On May 30, 2013, Gee recorded a career-high 12 strikeouts in a game which led to the Mets sweeping the Subway Series against the New York Yankees for the first time ever. On June 17, 2013, Gee hurled 8 1/3 shutout innings against the Atlanta Braves before allowing a 2-run walk-off home run to Freddie Freeman.

After a horrible start to the season, Gee bounced back to become the team's second-best starter, behind Matt Harvey. Gee was the only member of the Mets' Opening Day rotation to last the entire season.
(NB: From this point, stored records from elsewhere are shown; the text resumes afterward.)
Lemma perform_queue_bound (act : action) (w : World) :
  (List.length (items (sms_queue w)) <= maxsize (sms_queue w))%nat ->
  (List.length (items (sms_queue (perform act w)))
   <= maxsize (sms_queue (perform act w)))%nat /\
  maxsize (sms_queue (perform act w)) = maxsize (sms_queue w).
Proof.
  intros Hb. destruct act as [timestamp connected value|b|]; simpl.
  - destruct (check_alarms_queue timestamp connected value w)
      as [H|(ev & Hi & Hm & Hroom)].
    + rewrite H. auto.
    + rewrite Hi, Hm, length_app. simpl. split; [lia|reflexivity].
  - auto.
  - split; [|reflexivity]. destruct (items (sms_queue w)); simpl in *; lia.
Qed.

(** X7. The queue stays within its capacity and callbacks only append.
    Whatever happens to an entry (callbacks, switches of the group, the
    dispatcher taking events), a queue within its capacity stays within it
    and its capacity does not change; and a series of callbacks leaves the
    events already queued in place and adds at most one event per
    callback, at the end. *)
Theorem queue_is_bounded_and_append_only (w : World) :
  (forall acts,
      (List.length (items (sms_queue w)) <= maxsize (sms_queue w))%nat ->
      (List.length (items (sms_queue (perform_all acts w)))
       <= maxsize (sms_queue w))%nat /\
      maxsize (sms_queue (perform_all acts w)) = maxsize (sms_queue w)) /\
  (forall calls,
      exists added,
        items (sms_queue (perform_all (callbacks calls) w))
        = (items (sms_queue w) ++ added)%list /\
        (List.length added <= List.length calls)%nat).
Proof.
  split.
  - intros acts. revert w. induction acts as [|act acts IH]; intros w Hb; simpl.
    + auto.
    + destruct (perform_queue_bound act w Hb) as [H1 H2].
      destruct (IH _ H1) as [H3 H4]. rewrite <- H2. split; [|congruence]. lia.
  - intros calls. revert w. induction calls as [|[[ts c] v] calls IH]; intros w.
    + exists []. simpl. rewrite app_nil_r. auto.
    + cbn [callbacks map perform_all fold_left].
      change (fold_left (fun w0 act => perform act w0) (map _ calls) ?x)
        with (perform_all (callbacks calls) x).
      destruct (IH (perform (Callback ts c v) w)) as (added & Ha & Hl).
      rewrite Ha. simpl.
      destruct (check_alarms_queue ts c v w) as [H|(ev & Hi & _)].
      * rewrite H. exists added. split; [reflexivity|]. simpl. lia.
      * rewrite Hi. exists (ev :: added). rewrite <- app_assoc. simpl.
        split; [reflexivity|lia].
Qed.

Lemma violation_message_other_conditions (value : float) (e : Entry) :
  condition e <> IncreasingStep Condition ->
  snd (violation_message value e) = e.
Proof.
  intros Hc. apply String.eqb_neq in Hc.
  unfold Model.violation_message. run. rewrite Hc.
  repeat (case_match; run); reflexivity.
Qed.

Lemma handle_condition_other_conditions (value : float) (e : Entry) :
  condition e <> IncreasingStep Condition ->
  snd (handle_condition value e) = e.
Proof.
  intros Hc. pose proof (violation_message_other_conditions value e Hc) as Hv.
  unfold Model.handle_condition, bind.
  destruct (violation_message value e) as [[m|x] e1]; simpl in Hv; subst e1.
  - destruct (make_event_frame value m e) as [r Hr]. rewrite Hr. reflexivity.
  - reflexivity.
Qed.

(** X8. [check_alarms] never touches the configuration. Of the attributes
    of the entry it can change [step_level] and [last_event_time] only: the
    PV, the condition, the bounds, the thresholds, the timeout, the group
    and the texts are as before, whether the call returns or raises. When
    the condition is not IncreasingStep, [step_level] is as before too. *)
Theorem check_alarms_keeps_the_configuration
        (timestamp : float) (connected : bool) (value : float) (w : World) :
  let e' := entry (snd (check_alarms timestamp connected value w)) in
  e' = set_last_event_time (last_event_time e')
         (set_step_level (step_level e') (entry w)) /\
  (condition (entry w) <> IncreasingStep Condition ->
   step_level e' = step_level (entry w)).
Proof.
  simpl.
  assert (Hsame : forall e : Entry,
             e = set_last_event_time (last_event_time e)
                   (set_step_level (step_level e) e))
    by (intros e; destruct e; reflexivity).
  assert (Hshape : forall e0 e1 : Entry,
             e1 = set_step_level (step_level e1) e0 ->
             e1 = set_last_event_time (last_event_time e1)
                    (set_step_level (step_level e1) e0))
    by (intros e0 e1 H; rewrite H; destruct e0; reflexivity).
  assert (Hf : snd (handle_condition value (entry w))
               = set_step_level (step_level (snd (handle_condition value (entry w))))
                   (entry w)).
  { destruct (handle_condition value (entry w)) as [r e1] eqn:Hh. simpl.
    apply (handle_condition_frame _ _ _ _ Hh). }
  split.
  - destruct (check_alarms_entry timestamp connected value w) as [H|[H|H]];
      rewrite H.
    + apply Hsame.
    + apply Hshape. exact Hf.
    + simpl. rewrite Hf at 1. reflexivity.
  - intros Hc.
    pose proof (handle_condition_other_conditions value (entry w) Hc) as Ho.
    destruct (check_alarms_entry timestamp connected value w) as [H|[H|H]];
      rewrite H; rewrite ?Ho; reflexivity.
Qed.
In 32 starts in 2013, he went 12–11 with a 3.62 ERA and 16 quality starts, striking out 142 in 199 innings.

====2014====
Gee was named the Mets' opening day starter at Citi Field for 2014. He had eight starts and went 3–1 with a 2.73 ERA, before being placed on the disabled list with a strained right latissimus dorsi on May 15. After six weeks on the disabled list, Gee made his first start on July 9, against the Atlanta Braves at home, going seven innings and giving up one run on six hits to earn the win.

====2015====
During spring training, Gee was preparing to accept a role in the Mets' bullpen when it was announced that starting pitcher Zack Wheeler would miss the entire 2015 season due to injury. Gee therefore began the 2015 season in the Mets' starting rotation. On May 8, Gee was placed on the disabled list with a groin strain and was replaced in the rotation by top prospect Noah Syndergaard. He was eventually returned to the active roster on June 3, at which point the Mets announced plans to use a six-man starting rotation. However, after one poor start, the Mets announced plans to return Gee to the bullpen. A frustrated Gee told the media, "I'm almost at the point now where I just don't even care anymore. I mean, I'm kind of just over it all." Gee was designated for assignment by the Mets on June 15. On June 21 Gee was sent to the Las Vegas 51s.

On October 7, 2015, Gee opted out of his contract, making him a free agent. In 2015, Gee went 0–3 in eight games, seven of which he started, with a 5.90 ERA. In the minors with the 51s, Gee went 8–3 with a 4.58 ERA in 14 starts.

===Kansas City Royals===
On December 14, 2015, Gee signed a minor league deal with the Kansas City Royals. He had his contract selected to the major league roster on March 15, 2016. He elected free agency after being outrighted on November 8, 2016.

===Texas Rangers===
On January 17, 2017, Gee signed a minor league deal with the Texas Rangers. He elected free agency on June 18, 2017.

===Minnesota Twins===
On June 22, 2017, Gee signed a minor league contract with the Minnesota Twins. On June 23, Gee's contract was selected by the Twins. He became a free agent following the season.

===Chunichi Dragons===
On January 4, 2018, it was announced that Gee had signed a one-year contract with the Chunichi Dragons of Nippon Professional Baseball worth JP¥120 million (US$1.06 million). He became a free agent following the season.

===Retirement===
Gee announced his retirement from baseball on January 28, 2019.

==Personal life==
Gee is married to Kari Ann and his hobbies include hunting and golf. On November 16, 2013, Dillon's wife gave birth to their first child, named Hudson Kyle.